7.2.1. Data Insufficiency

Machine- and deep-learning algorithms require enough data. Imbalances and small datasets remain a barrier to training the models. Very few current studies have addressed the data imbalance problem and utilize small datasets. These studies have applied traditional data augmentation techniques on data to acquire improved performance [117,118,119,124,125]. These techniques lead to data bias and suboptimal performance of trained models. To overcome these issues and deal with insufficient data, few-shot learning [145] can be adopted. Few-shot learning has gained the attention of researchers in medical fields and a few studies have proposed small sample object detection methods based on meta-learning and transfer learning [146].

7.2.2. Class Imbalance Learning

Few studies address the class imbalance problems [131,140] and they are often evaluated on privately available small datasets.

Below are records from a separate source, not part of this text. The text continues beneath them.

Lemma get_handle_read_state (rt : runtime) (pb : SmartIo.path_or_buff)
  (compression : option string) (st st' : OS.state) (r : result string) :
  SmartIo.get_handle_read rt pb compression st = (r, st') -> st' = st.
Proof.
  unfold SmartIo.get_handle_read, OS.bind, OS.lift, OS.raise.
  destruct (SmartIo.pandas_scheme compression) as [c | e];
    [| intros H; now injection H as _ <-].
  destruct pb as [| p | id | b]; try (intros H; now injection H as _ <-).
  destruct (OS.read_file (Pathlib.Path p) st) as [[d | e] st1] eqn:E;
    apply read_file_state in E; subst st1; intros H; now injection H as _ <-.
Qed.

Lemma read_state (rt : runtime) (order : list CompressionFormat.t)
  (pb : SmartIo.path_or_buff) (mode : string) (kw : SmartIo.kwargs)
  (st st' : OS.state) (r : result string) :
  SmartIo.read rt order pb mode kw st = (r, st') -> st' = st.
Proof.
  unfold SmartIo.read, OS.bind at 1, OS.lift.
  destruct (SmartIo.path_or_buff_compression order pb kw) as [c | e];
    [| intros H; now injection H as _ <-].
  destruct (decide (c = lz4)) as [Hc | Hc];
    [| apply get_handle_read_state].
  unfold OS.bind at 1.
  destruct (SmartIo.as_Path pb) as [path | e]; [| intros H; now injection H as _ <-].
  unfold OS.bind at 1.
  destruct (if lz4_frame rt then OS.read_file path
            else OS.raise (AttributeError "'NoneType' object has no attribute 'open'"))
    as [raw st1] eqn:E.
  assert (st1 = st) as ->.
  { destruct (lz4_frame rt); [exact (read_file_state _ _ _ _ E) |].
    now injection E as _ <-. }
  destruct raw as [raw | e]; [| intros H; now injection H as _ <-].
  unfold OS.bind, OS.lift.
  destruct (lz4_decode rt raw) as [b | e]; [| intros H; now injection H as _ <-].
  destruct (SmartIo.kw_compression kw);
    [intros H; now injection H as _ <- | apply get_handle_read_state].
Qed.

(** X19.  A read of a path with the lz4 suffix raises in every run time
    and every state, whatever the file holds: the decompressed bytes are
    handed to [get_handle] in place of a file, and a [bytes] object
    cannot be read from. *)
Theorem read_lz4_always_raises
  (rt : runtime) (order : list CompressionFormat.t) (p : Pathlib.PathLike)
  (mode : string) (st : OS.state) :
  CompressionFormat.from_path p = lz4 ->
  exists e,
    SmartIo.read rt order (SmartIo.PPath p) mode SmartIo.no_kwargs st = (Raise e, st).
Proof.
  intros Hlz.
  destruct (SmartIo.read rt order (SmartIo.PPath p) mode SmartIo.no_kwargs st)
    as [[x | e] st'] eqn:E.
  - exfalso. revert E.
    unfold SmartIo.read, OS.bind at 1, OS.lift. rewrite compression_of_path, Hlz.
    destruct (decide (lz4 = lz4)) as [_ | N]; [| now elim N].
    intros E.
    apply bind_ok_inv in E as (path & st1 & _ & E).
    apply bind_ok_inv in E as (raw & st2 & _ & E).
    apply bind_ok_inv in E as (b & st3 & _ & E).
    discriminate E.
  - apply read_state in E as ->. eauto.
Qed.

Lemma read_lz4_always_raises_witness :
  exists e,
    SmartIo.read ns_tagging CompressionFormat.list_
      (SmartIo.PPath (Pathlib.PStr "data.txt.lz4")) "r" SmartIo.no_kwargs empty_state
    = (Raise e, empty_state).
Proof.
  apply (read_lz4_always_raises ns_tagging CompressionFormat.list_
           (Pathlib.PStr "data.txt.lz4") "r" empty_state).
  reflexivity.
Defined.



(** ** Plain writes on a path *)











(** An atomic write of a gzip file under CPython, on a device with room
    to spare. *)
Lemma write_stops_at_tmp_path_under_cpython_witness :
  SmartIo.write cpython_tagging CompressionFormat.list_
    (SmartIo.PPath (Pathlib.PStr "data.csv.gz")) "hello" "w" true
    SmartIo.no_kwargs nearly_full
  = (Raise (ValueError "Unknown timespec value"), nearly_full).
Proof.
  apply (write_stops_at_tmp_path_under_cpython true tag_encode tag_decode
           (tag_decode lz4) (tag_encode lz4 "") (8 * 1024)
           CompressionFormat.list_ (Pathlib.PStr "data.csv.gz") "hello" "w" true
           SmartIo.no_kwargs nearly_full gz).
  - reflexivity.
  - reflexivity.
  - right. reflexivity.
Defined.

(** ** The preflight check of directories *)





(** The loop over the variables of a section is the loop over the first
    variables followed by the loop over the rest. *)
Lemma typeCheckVarsLoop_app (secType : ASTSectionType) (b1 b2 : list ASTNode) :
  forall (varDecls : list VarDeclaration) (out : list Diagnostic)
         (valid : bool),
    typeCheckVarsLoop secType (b1 ++ b2) varDecls out valid
    = match typeCheckVarsLoop secType b1 varDecls out valid with
      | None => None
      | Some (b1', varDecls1, out1, valid1) =>
        match typeCheckVarsLoop secType b2 varDecls1 out1 valid1 with
        | None => None
        | Some (b2', varDecls2, out2, valid2) =>
          Some (b1' ++ b2', varDecls2, out2, valid2)
        end
      end.
Proof.
  induction b1 as [| node rest IH]; intros varDecls out valid.
  - simpl.
    destruct (typeCheckVarsLoop secType b2 varDecls out valid)
      as [[[[b2' vd2] out2] v2] |]; reflexivity.
  - destruct node; try reflexivity.
    cbn [app typeCheckVarsLoop].
    match goal with
    | |- context [varDeclExists varDecls ?n] =>
      destruct (varDeclExists varDecls n)
    end; rewrite IH;
      match goal with
      | |- context [typeCheckVarsLoop secType rest ?vd ?o ?v] =>
        destruct (typeCheckVarsLoop secType rest vd o v)
          as [[[[r1 vd1] out1] v1] |]; [| reflexivity]
      end;
      destruct (typeCheckVarsLoop secType b2 vd1 out1 v1)
        as [[[[b2' vd2] out2] v2] |]; reflexivity.
Qed.

(** The flag the loop starts from changes nothing but the flag it ends
    with. *)
Lemma typeCheckVarsLoop_flag (secType : ASTSectionType) (body : list ASTNode) :
  forall (varDecls : list VarDeclaration) (out : list Diagnostic)
         (valid : bool),
    typeCheckVarsLoop secType body varDecls out valid
    = match typeCheckVarsLoop secType body varDecls out true with
      | None => None
      | Some (body', varDecls', out', valid') =>
        Some (body', varDecls', out', valid && valid')
      end.
Proof.
  induction body as [| node rest IH]; intros varDecls out valid.
  - simpl. rewrite andb_true_r. reflexivity.
  - destruct node; try reflexivity.
    cbn [typeCheckVarsLoop].
    match goal with
    | |- context [varDeclExists varDecls ?n] =>
      destruct (varDeclExists varDecls n)
    end.
    + destruct (typeCheckVarsLoop secType rest varDecls _ false)
        as [[[[r1 vd1] out1] v1] |] eqn:E; [| reflexivity].
      rewrite IH in E.
      destruct (typeCheckVarsLoop secType rest varDecls _ true)
        as [[[[r2 vd2] out2] v2] |]; [| discriminate E].
      injection E as <- <- <- <-. rewrite andb_false_r. reflexivity.
    + rewrite IH.
      destruct (typeCheckVarsLoop secType rest _ out true)
        as [[[[r2 vd2] out2] v2] |]; reflexivity.
Qed.

End CheckerLoops.

Lemma checkLabelRefs_app (labelDefs : list LabelDefLookup)
      (r1 r2 : list Identifier) :
  forall (out : list Diagnostic) (err : bool),
    checkLabelRefs (r1 ++ r2) labelDefs out err
    = let '(out1, err1) := checkLabelRefs r1 labelDefs out err in
      checkLabelRefs r2 labelDefs out1 err1.
Proof.
  induction r1 as [| r rest IH]; intros out err; [reflexivity |].
  cbn [app checkLabelRefs].
  destruct (negb (labelDefExists labelDefs (id_Name r))); apply IH.
Qed.

Lemma checkLabelRefs_flag (labelDefs : list LabelDefLookup)
      (refs : list Identifier) :
  forall (out : list Diagnostic) (err : bool),
    checkLabelRefs refs labelDefs out err
    = let '(out', err') := checkLabelRefs refs labelDefs out false in
      (out', err || err').
Proof.
  induction refs as [| r rest IH]; intros out err.
  - simpl. rewrite orb_false_r. reflexivity.
  - cbn [checkLabelRefs].
    destruct (negb (labelDefExists labelDefs (id_Name r))).
    + rewrite (IH _ true).
      destruct (checkLabelRefs rest labelDefs _ false) as [out' err'].
      rewrite orb_true_r. reflexivity.
    + apply IH.
Qed.

Lemma checkVarRefsParams_app (varDecls : list VarDeclaration)
      (p1 p2 : list ASTNode) :
  forall (out : list Diagnostic) (valid : bool),
    checkVarRefsParams (p1 ++ p2) varDecls out valid
    = let '(out1, valid1) := checkVarRefsParams p1 varDecls out valid in
      checkVarRefsParams p2 varDecls out1 valid1.
Proof.
  induction p1 as [| node rest IH]; intros out valid; [reflexivity |].
  destruct node; cbn [app checkVarRefsParams]; try apply IH.
  match goal with
  | |- context [ro_Var ?r] => destruct (ro_Var r) as [var |]
  end; [| apply IH].
  destruct (negb (varDeclExists varDecls (id_Name var))); apply IH.
Qed.

Lemma checkVarRefsParams_flag (varDecls : list VarDeclaration)
      (params : list ASTNode) :
  forall (out : list Diagnostic) (valid : bool),
    checkVarRefsParams params varDecls out valid
    = let '(out', valid') := checkVarRefsParams params varDecls out true in
      (out', valid && valid').
Proof.
  induction params as [| node rest IH]; intros out valid.
  - simpl. rewrite andb_true_r. reflexivity.
  - destruct node; cbn [checkVarRefsParams]; try apply IH.
    match goal with
  | |- context [ro_Var ?r] => destruct (ro_Var r) as [var |]
  end; [| apply IH].
    destruct (negb (varDeclExists varDecls (id_Name var))); [| apply IH].
    rewrite (IH _ false).
    destruct (checkVarRefsParams rest varDecls _ true) as [out' valid'].
    rewrite andb_false_r. reflexivity.
Qed.

Lemma checkVarRefsBody_app (varDecls : list VarDeclaration)
      (b1 b2 : list ASTNode) :
  forall (out : list Diagnostic) (valid : bool),
    checkVarRefsBody (b1 ++ b2) varDecls out valid
    = let '(out1, valid1) := checkVarRefsBody b1 varDecls out valid in
      checkVarRefsBody b2 varDecls out1 valid1.
Proof.
  induction b1 as [| node rest IH]; intros out valid; [reflexivity |].
  destruct node; cbn [app checkVarRefsBody]; try apply IH.
  match goal with
  | |- context [checkVarRefsParams ?ps varDecls out valid] =>
    destruct (checkVarRefsParams ps varDecls out valid) as [out1 valid1]
  end.
  apply IH.
Qed.

Lemma checkVarRefsBody_flag (varDecls : list VarDeclaration)
      (body : list ASTNode) :
  forall (out : list Diagnostic) (valid : bool),
    checkVarRefsBody body varDecls out valid
    = let '(out', valid') := checkVarRefsBody body varDecls out true in
      (out', valid && valid').
Proof.
  induction body as [| node rest IH]; intros out valid.
  - simpl. rewrite andb_true_r. reflexivity.
  - destruct node; cbn [checkVarRefsBody]; try apply IH.
    match goal with
    | |- context [checkVarRefsParams ?ps varDecls out valid] =>
      rewrite (checkVarRefsParams_flag varDecls ps out valid);
        destruct (checkVarRefsParams ps varDecls out true) as [out1 valid1]
    end.
    rewrite (IH out1 (valid && valid1)), (IH out1 valid1).
    destruct (checkVarRefsBody rest varDecls out1 true) as [out' valid'].
    rewrite andb_assoc. reflexivity.
Qed.

Section CheckerStages.

Context {perms : SecPermConsts}.

(** The check of a section does not look at the flag it is entered with. *)
Lemma typeCheckSection_flag (sec : option ASTSection) (p : Parser)
      (err : bool) :
  typeCheckSection sec p err
  = match typeCheckSection sec p false with
    | None => None
    | Some (sec', p', err') => Some (sec', p', err || err')
    end.
Proof.
  unfold typeCheckSection. destruct sec as [s |].
  - destruct (typeCheckVars s p) as [[[valid s'] p'] |]; [| reflexivity].
    destruct valid; simpl; rewrite ?orb_true_r, ?orb_false_r; reflexivity.
  - rewrite orb_false_r. reflexivity.
Qed.

End CheckerStages.
(* ===== verification/Prelude.v ===== *)
(** * bitcoind-rs: a verification library

    A model of the bitcoind-rs node ([src/src/*.rs]) and theorems about it.
    Functions of the source are functions here, under the same names where
    possible; loops that are not structural take fuel; fallible code returns
    [result]; state is passed explicitly.  Machine integers are [Z] with the
    saturating, checked and wrapping operations of the source written out
    ([sat_add], [checked_add], [of_signed], ...); byte strings are lists of
    [Z]; hash maps and sets are [gmap] and [gset].

    ** The program and its model

    The node receives messages from peers, validates headers and blocks,
    keeps the chain with the most work and its set of unspent outputs on disk,
    and keeps a pool of transactions from which block templates are built.

    - Messages ([wire.rs]): [WireReader] has the payload primitives,
      [WireMessage] the messages and their codec, [WireFrame] the v1 and
      BIP324 framing and the reader that survives cancelled reads.
    - Addresses ([asmap.rs]): [Asmap] has the map from addresses to
      autonomous systems.
    - Scripts and commitments ([script.rs], [muhash.rs], [validation.rs],
      [rpc.rs], [chain.rs]): [Script] has the parser and the multisig matcher,
      [Muhash] the set hash, [Merkle] the transaction and header trees,
      [MerkleProof] the inclusion proofs of [gettxoutproof].
    - Storage ([storage.rs]): [UtxoCodec] has the encoding of a coin,
      [UtxoCache] the cache of decoded coins, [UtxoStore] the disk-backed set
      of unspent outputs (partitions, overlay, batches, flushes, bulk
      ingestion, scans, opening after a crash), [RecordStore] the append-only
      block file and the scan that rebuilds its index.
    - Consensus rules ([validation.rs], [chain.rs]): [VersionBits] has the
      deployments, [BlockChecks] the context-free checks of a block,
      [ConnectBlock] the checks of its transactions against the set of
      unspent outputs with the undo data, [HeaderChecks] the checks of a
      header against its parent.
    - The chain ([chain.rs], [p2p.rs]): [ChainIndex] has the tree of headers
      and the choice of the tip; [ChainManager] has the whole state of the
      chain and the operations that change it: [connect_block] and
      [connect_block_from_peer] with the orphans and stored children they
      drain, [activate_chain] with the reorganisation by suffix and the replay
      from a checkpoint, [utxos_for_block], [invalidate_block],
      [reconsider_block], [precious_block], and the self check
      [check_consistency].
    - Header synchronisation ([p2p.rs], [chain.rs]): [Locator] has the
      locators and their answers, [HeadersSync] the synchroniser that keeps
      one bit per header until a peer has shown enough work, [HeadersPeer] the
      handlers of [getheaders] and [headers].
    - The pool ([mempool.rs], [lib.rs]): [FeeRate] has fee rates and
      diagrams, [Mempool] the entries and indexes, [MempoolGraph] the graph
      operations, [MempoolAccept] admission, [MempoolChain] what blocks and
      reorganisations do to the pool, [MempoolMining] template selection.

    [Ledger] and [ChainReplay] are specifications: the ledger applies the
    transactions of a block one after the other to the set of unspent
    outputs, and a chain is its blocks' ledgers in sequence.

    ** What the theorems show

    - The chain: [ChainTheorems.chainstate_is_ledger] says that after any
      history of blocks, headers and operator commands the durable set is the
      ledger of the active chain and the self check passes;
      [activation_atomic] that a switch of branches succeeds as a whole or
      changes nothing; [valid_block_connects] that a valid block on the tip is
      connected; [invalidate_deactivates] and [side_set_is_ledger] what the
      commands and the validation off the tip compute.  They rest on
      [Ledger.connect_refines_ledger], [connect_no_inflation] and
      [connect_disconnect_roundtrip] for one block, and on
      [ChainIndex.best_valid_tip_correct] for the choice of the tip.
      [ChainInvariant], [ChainConnect], [ChainActivate] and [ChainIntake]
      carry the invariant; [ChainExamples] evaluates a small node, and
      [reconsider_tears_chainstate] shows the one command that can break the
      invariant.
    - The coin store: [UtxoTheorems.coin_store_refines] says that the
      disk-backed store implements the set that the chain manager's theorems
      are about, [crash_recovers] that a crash at any durable state leaves one
      of the sets that the store stood for or a store that is discarded,
      [generation_identifies] and [synced_survives] that the generation names
      the set and that a synced operation is durable, and [block_reaches_disk]
      that an accepted block takes the stored set to the ledger's next set.
      [UtxoDisk], [UtxoFlush], [UtxoBatch], [UtxoScan] and [UtxoLife] carry the
      invariant; [UtxoExamples] evaluates a small store and shows three
      hazards: a crash during [replace_all], a read that misses a coin, and a
      removal that is forgotten.
    - Header synchronisation: [HeadersTheorems.low_work_headers_stay_out] says
      that whatever a peer sends, its headers reach the index only with the
      required work behind them, and what is kept for the peer is bounded;
      [HeadersLiveness.header_sync_completes] that a node learns the tip of an
      honest peer, and [Locator.getheaders_connects] that every answer to a
      locator connects.  [HeadersSession] describes a run of the synchroniser,
      [HeadersRounds] the exchange with an honest peer, and [HeadersExamples]
      evaluates one.
    - The pool: [MempoolTheorems.mempool_safe] and [block_keeps_pool_valid]
      say that the pool always extends the chain's coins; the others describe
      admission, eviction, cleanup after a reorganisation, the audit, the
      graph queries and the template.
    - The codecs: round trips, and that decoding untrusted bytes respects the
      protocol limits and terminates.
    - The remaining files: the theorems of a component are in its file and
      stated over its operations.

    ** Parameters

    What the node takes from other crates is a parameter with named laws:
    [BitcoinOps], [HeaderOps], [ScriptOps], [PowOps] and [SyncOps] for the
    [bitcoin] crate and the script verifier, [Consensus] for its encodings, the hash
    functions, zstd, [Keyspace] for the key-value store ([fjall]) with
    [KeyspaceLaws] for its batches and for what a crash may lose, [CurveOps]
    for public keys, and [HashOrder] and [CoinOrder] for the iteration order
    of hash maps.
    Every theorem with such a law has a witness at a concrete instance.

    ** Fuel and bounds

    Walks along the index take [walk_fuel], the height of the start plus one,
    and every step lowers the height.  [ready_fuel] counts the waiting bodies,
    each of which enters the queue once.  [header_sync_completes] gives the number
    of questions, [2 * (n / 2000) + 3] for [n] headers.  The intake of a block takes any
    fuel: the safety theorems hold for every amount, and
    [valid_block_connects] shows that three levels connect a block that
    nothing waits for.  Scans of files and graph traversals take the length
    of their input; their totality lemmas are beside them.  The chain theorems
    ask for fewer than 2^32 index entries ([small]), so that heights and the
    count of coins stay within their widths.

    ** Not modelled

    The chain manager is that of a node without pruning, assumeutxo, reindex
    and optional service indexes, on networks where BIP34 holds from the
    start, whose storage calls succeed; the handler of [headers] is modelled
    without the requests for bodies that follow; the coin store's [crash_recovers] is
    about crashes outside [replace_all]; the clock is one value per operation
    and does not go back; a block is the one its hash commits to, and a peer's
    header is accepted before its body.  Checks of the reduced-data deployment
    are left out.  Script execution, signature checks and proof of work are
    the parameters above.  The JSON-RPC and Electrum servers, configuration,
    process startup, sockets, the command-line tools, notifications and the
    fee estimator's floating-point statistics are not modelled: they are
    input and output around the components above, or depend on floating-point
    arithmetic and wall-clock scheduling. *)

From Stdlib Require Import ZArith Lia.
From stdpp Require Import base list strings gmap.

Declare Scope res_scope.
Delimit Scope res_scope with res.
Local Open Scope Z_scope.
(* ===== verification/Script.v ===== *)
(** * Script classification ([src/script.rs])

    The script parser and the bare-multisig and pay-to-pubkey matchers that
    follow Core's [Solver].  The native verifier context of the same file is
    foreign code behind a C ABI and is not modelled. *)

From Stdlib Require Import ZArith Lia.
From stdpp Require Import base list option.
From S2P Require Import Prelude.
Local Open Scope Z_scope.

Definition in_range (lo hi z : Z) : bool := (lo <=? z) && (z <=? hi).

(** Core's [CPubKey::ValidSize]. *)
Definition is_core_pubkey_size (pubkey : bytes) : bool :=
  match pubkey with
  | first :: _ =>
      ((zlen pubkey =? 33) && ((first =? 2) || (first =? 3))) ||
      ((zlen pubkey =? 65) && ((first =? 4) || (first =? 6) || (first =? 7)))
  | [] => false
  end.

(** One round of the [while] loop of [parse_operations]: the opcode and its
    data at [offset], and the offset after them. *)
Definition parse_operation (script : bytes) (offset : Z) : option (Z * bytes * Z) :=
  opcode ← zget script offset;
  let offset := offset + 1 in
  '(length, offset) ←
    (if in_range 0x01 0x4b opcode then Some (opcode, offset)
     else if opcode =? 0x4c then
       length ← zget script offset; Some (length, offset + 1)
     else if opcode =? 0x4d then
       l ← get_range script offset (offset + 2); Some (from_le l, offset + 2)
     else if opcode =? 0x4e then
       l ← get_range script offset (offset + 4); Some (from_le l, offset + 4)
     else Some (0, offset));
  end_ ← checked_add 64 offset length;
  data ← get_range script offset end_;
  Some (opcode, data, end_).

Fixpoint parse_loop (fuel : nat) (script : bytes) (offset : Z) : option (list (Z * bytes)) :=
  match fuel with
  | O => None
  | S fuel =>
      if offset <? zlen script then
        '(opcode, data, offset) ← parse_operation script offset;
        operations ← parse_loop fuel script offset;
        Some ((opcode, data) :: operations)
      else Some []
  end.

(** Each round consumes at least the opcode byte. *)
Definition parse_operations (script : bytes) : option (list (Z * bytes)) :=
  parse_loop (S (length script)) script 0.

Definition is_minimal_push (opcode : Z) (data : bytes) : bool :=
  match data with
  | [] => opcode =? 0x00
  | value :: rest =>
      if (zlen data =? 1) && in_range 1 16 value then opcode =? 0x50 + value
      else if (zlen data =? 1) && (value =? 0x81) then opcode =? 0x4f
      else if zlen data <=? 75 then opcode =? zlen data
      else if zlen data <=? 255 then opcode =? 0x4c
      else if zlen data <=? 65535 then opcode =? 0x4d
      else opcode =? 0x4e
  end.

(** The accumulation loop: [value |= byte << (8 * index)]. *)
Fixpoint lor_bytes (data : bytes) (index value : Z) : Z :=
  match data with
  | [] => value
  | byte :: data => lor_bytes data (index + 1) (Z.lor value (Z.shiftl byte (8 * index)))
  end.

Definition decode_minimal_script_number (data : bytes) : option Z :=
  if 4 <? zlen data then None
  else if match list.last data with
          | Some byte =>
              (Z.land byte 0x7f =? 0) &&
              ((zlen data =? 1) || (Z.land (zat data (zlen data - 2)) 0x80 =? 0))
          | None => false
          end
  then None
  else
    let value := lor_bytes data 0 0 in
    match list.last data with
    | Some byte =>
        if negb (Z.land byte 0x80 =? 0)
        then Some (- Z.land value (Z.lnot (Z.shiftl 0x80 (8 * (zlen data - 1)))))
        else Some value
    | None => Some value
    end.

Definition core_script_number (operation : Z * bytes) (min max : Z) : option Z :=
  let '(opcode, data) := operation in
  value ←
    (if in_range 0x51 0x60 opcode then Some (opcode - 0x50)
     else if in_range 0x01 0x4e opcode && is_minimal_push opcode data
     then decode_minimal_script_number data
     else None);
  value ← try_u 8 value;
  if in_range min max value then Some value else None.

Handling imbalanced class distribution is essential to acquiring improved prediction performance. Unreliability in prediction performance occurs due to the capability of the model to learn from the majority class and insensitivity towards the minority class [147]. Hence, different techniques could be applied to balance data, including using a synthetic oversampling technique (SMOTE) [148] that generates data samples by leveraging samples of feature space of the target class combined with features of nearest neighbors. Additionally, generative adversarial networks (GANs) can be applied as they provide additional benefits compared to traditional augmentation techniques. GANs have been used by researchers in the medical field to generate realistic medical images for data augmentation. Moreover, GANs can also be employed to denoise and enhance dental images and generate high-resolution synthetic images for improved detection, classification, and segmentation for more accurate dental diagnosis [149].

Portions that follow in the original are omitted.